(* ===== verification/QueryObject.v ===== *)
(** * The query object of a search: src/include/api/searchapi.h

    [ComprehensiveSearchQuery] with its defaults, and one assignment per member the
    parameter parser writes. The members it never writes (the page tokens, the
    remote embedding, the overrides, the analytics tag, the parsed vector and
    geographical conditions) are left out; a [std::map] is a sorted list. *)

From Stdlib Require Import SpecFloat.
From S2P Require Import Prelude CText.

Module QueryObject.

(** ** binary32 *)

Definition float : Set := spec_float.

Definition round_float (f : fnum) : float :=
  match f with
  | FInf neg => S754_infinity neg
  | FNan => S754_nan
  | FFin neg m base e =>
      match m with
      | Zpos p =>
          if 0 <=? e
          then binary_normalize 24 128 ((if neg then -1 else 1) * (m * base ^ e)) 0 neg
          else match base ^ (- e) with
               | Zpos q => SFdiv 24 128 (S754_finite neg p 0) (S754_finite false q 0)
               | _ => S754_nan
               end
      | _ => S754_zero neg
      end
  end.

(** The conversion of a finite literal is exact. *)

Definition exact_float (f : fnum) : bool :=
  match f, round_float f with
  | FFin _ m base e, S754_finite _ mr er =>
      m * base ^ Z.max e 0 * 2 ^ Z.max (- er) 0 =? Zpos mr * 2 ^ Z.max er 0 * base ^ Z.max (- e) 0
  | FFin _ m _ _, S754_zero _ => m =? 0
  | FFin _ _ _ _, _ => false
  | _, _ => true
  end.

(** [errno == ERANGE] after [strtof]: overflow, or an inexact result below the
    smallest normal number. *)

Definition float_erange (f : fnum) : bool :=
  match f with
  | FFin _ _ _ _ =>
      match round_float f with
      | S754_infinity _ => true
      | S754_zero _ => negb (exact_float f)
      | S754_finite _ mr er => (Zpos mr * 2 ^ Z.max (er + 149) 0 <? 2 ^ 23) && negb (exact_float f)
      | S754_nan => false
      end
  | _ => false
  end.

(** [std::stof]; [None] is a thrown exception. *)

Definition stof (s : bytes) : option float :=
  match strtod (cstr s) with
  | None => None
  | Some (f, _) => if float_erange f then None else Some (round_float f)
  end.

(** ** struct ComprehensiveSearchQuery *)

Record ComprehensiveSearchQuery := mkQuery {
  Q : bytes;
  QueryBy : list bytes;
  FilterBy : bytes;
  FacetBy : list bytes;
  FacetQuery : list (bytes * bytes);
  MaxFacetValues : Z;
  PerPage : Z;
  Page : Z;
  Offset : Z;
  SortBy : list bytes;
  Highlight : bool;
  HighlightFields : list bytes;
  HighlightFullFields : bytes;
  IncludeFields : list bytes;
  ExcludeFields : list bytes;
  NumTypos : Z;
  NumTyposExplicit : bool;
  DropTokensThreshold : Z;
  TypoTokensThreshold : Z;
  Prefix : bool;
  InlineFuzzy : bool;
  GroupBy : list bytes;
  GroupLimit : Z;
  PrioritizeExactMatch : bool;
  ExhaustiveSearch : bool;
  CaseSensitive : bool;
  TermBoosts : list (bytes * double);
  HybridAlpha : float;
  VectorQueryStr : bytes;
  Embedding : bytes;
  GeoSortBy : bytes;
  EnableSynonyms : bool;
  EnableStopwords : bool;
  Aggregations : bytes;
  IncludeCreatedAt : bool;
  IncludeVectorDistance : bool;
  IncludeSearchExecution : bool;
  IncludeSearchExecutionExplicit : bool;
  IncludeSearchQueryText : bool
}.

Definition default_query : ComprehensiveSearchQuery :=
  mkQuery
    [] [] [] [] [] 10 10 1 0 [] false [] [] [] [] 2 false 0 2 false false [] 3 true false false [] (round_float (FFin false 5 10 (-1))) [] [] [] true
    true [] false false true false false.

(** ** Assignments *)

Definition set_Q (v : bytes) (q : ComprehensiveSearchQuery) : ComprehensiveSearchQuery :=
  mkQuery
    v (QueryBy q) (FilterBy q) (FacetBy q) (FacetQuery q) (MaxFacetValues q) (PerPage q) (Page q) (Offset q) (SortBy q) (Highlight q)
    (HighlightFields q) (HighlightFullFields q) (IncludeFields q) (ExcludeFields q) (NumTypos q) (NumTyposExplicit q) (DropTokensThreshold q)
    (TypoTokensThreshold q) (Prefix q) (InlineFuzzy q) (GroupBy q) (GroupLimit q) (PrioritizeExactMatch q) (ExhaustiveSearch q) (CaseSensitive q)
    (TermBoosts q) (HybridAlpha q) (VectorQueryStr q) (Embedding q) (GeoSortBy q) (EnableSynonyms q) (EnableStopwords q) (Aggregations q)
    (IncludeCreatedAt q) (IncludeVectorDistance q) (IncludeSearchExecution q) (IncludeSearchExecutionExplicit q) (IncludeSearchQueryText q).

Definition set_QueryBy (v : list bytes) (q : ComprehensiveSearchQuery) : ComprehensiveSearchQuery :=
  mkQuery
    (Q q) v (FilterBy q) (FacetBy q) (FacetQuery q) (MaxFacetValues q) (PerPage q) (Page q) (Offset q) (SortBy q) (Highlight q) (HighlightFields q)
    (HighlightFullFields q) (IncludeFields q) (ExcludeFields q) (NumTypos q) (NumTyposExplicit q) (DropTokensThreshold q) (TypoTokensThreshold q)
    (Prefix q) (InlineFuzzy q) (GroupBy q) (GroupLimit q) (PrioritizeExactMatch q) (ExhaustiveSearch q) (CaseSensitive q) (TermBoosts q)
    (HybridAlpha q) (VectorQueryStr q) (Embedding q) (GeoSortBy q) (EnableSynonyms q) (EnableStopwords q) (Aggregations q) (IncludeCreatedAt q)
    (IncludeVectorDistance q) (IncludeSearchExecution q) (IncludeSearchExecutionExplicit q) (IncludeSearchQueryText q).

Definition set_FilterBy (v : bytes) (q : ComprehensiveSearchQuery) : ComprehensiveSearchQuery :=
  mkQuery
    (Q q) (QueryBy q) v (FacetBy q) (FacetQuery q) (MaxFacetValues q) (PerPage q) (Page q) (Offset q) (SortBy q) (Highlight q) (HighlightFields q)
    (HighlightFullFields q) (IncludeFields q) (ExcludeFields q) (NumTypos q) (NumTyposExplicit q) (DropTokensThreshold q) (TypoTokensThreshold q)
    (Prefix q) (InlineFuzzy q) (GroupBy q) (GroupLimit q) (PrioritizeExactMatch q) (ExhaustiveSearch q) (CaseSensitive q) (TermBoosts q)
    (HybridAlpha q) (VectorQueryStr q) (Embedding q) (GeoSortBy q) (EnableSynonyms q) (EnableStopwords q) (Aggregations q) (IncludeCreatedAt q)
    (IncludeVectorDistance q) (IncludeSearchExecution q) (IncludeSearchExecutionExplicit q) (IncludeSearchQueryText q).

§ §

## INSTRUCTIONS TO FOLLOW
Above are the entries. Output exactly the lines beginning with the line that has "Definition set_FilterBy (v" and ending with the line that has "(Q q) (QueryBy".

## TASK ANSWER
Definition set_FilterBy (v : bytes) (q : ComprehensiveSearchQuery) : ComprehensiveSearchQuery :=
  mkQuery
    (Q q) (QueryBy q) v (FacetBy q) (FacetQuery q) (MaxFacetValues q) (PerPage q) (Page q) (Offset q) (SortBy q) (Highlight q) (HighlightFields q)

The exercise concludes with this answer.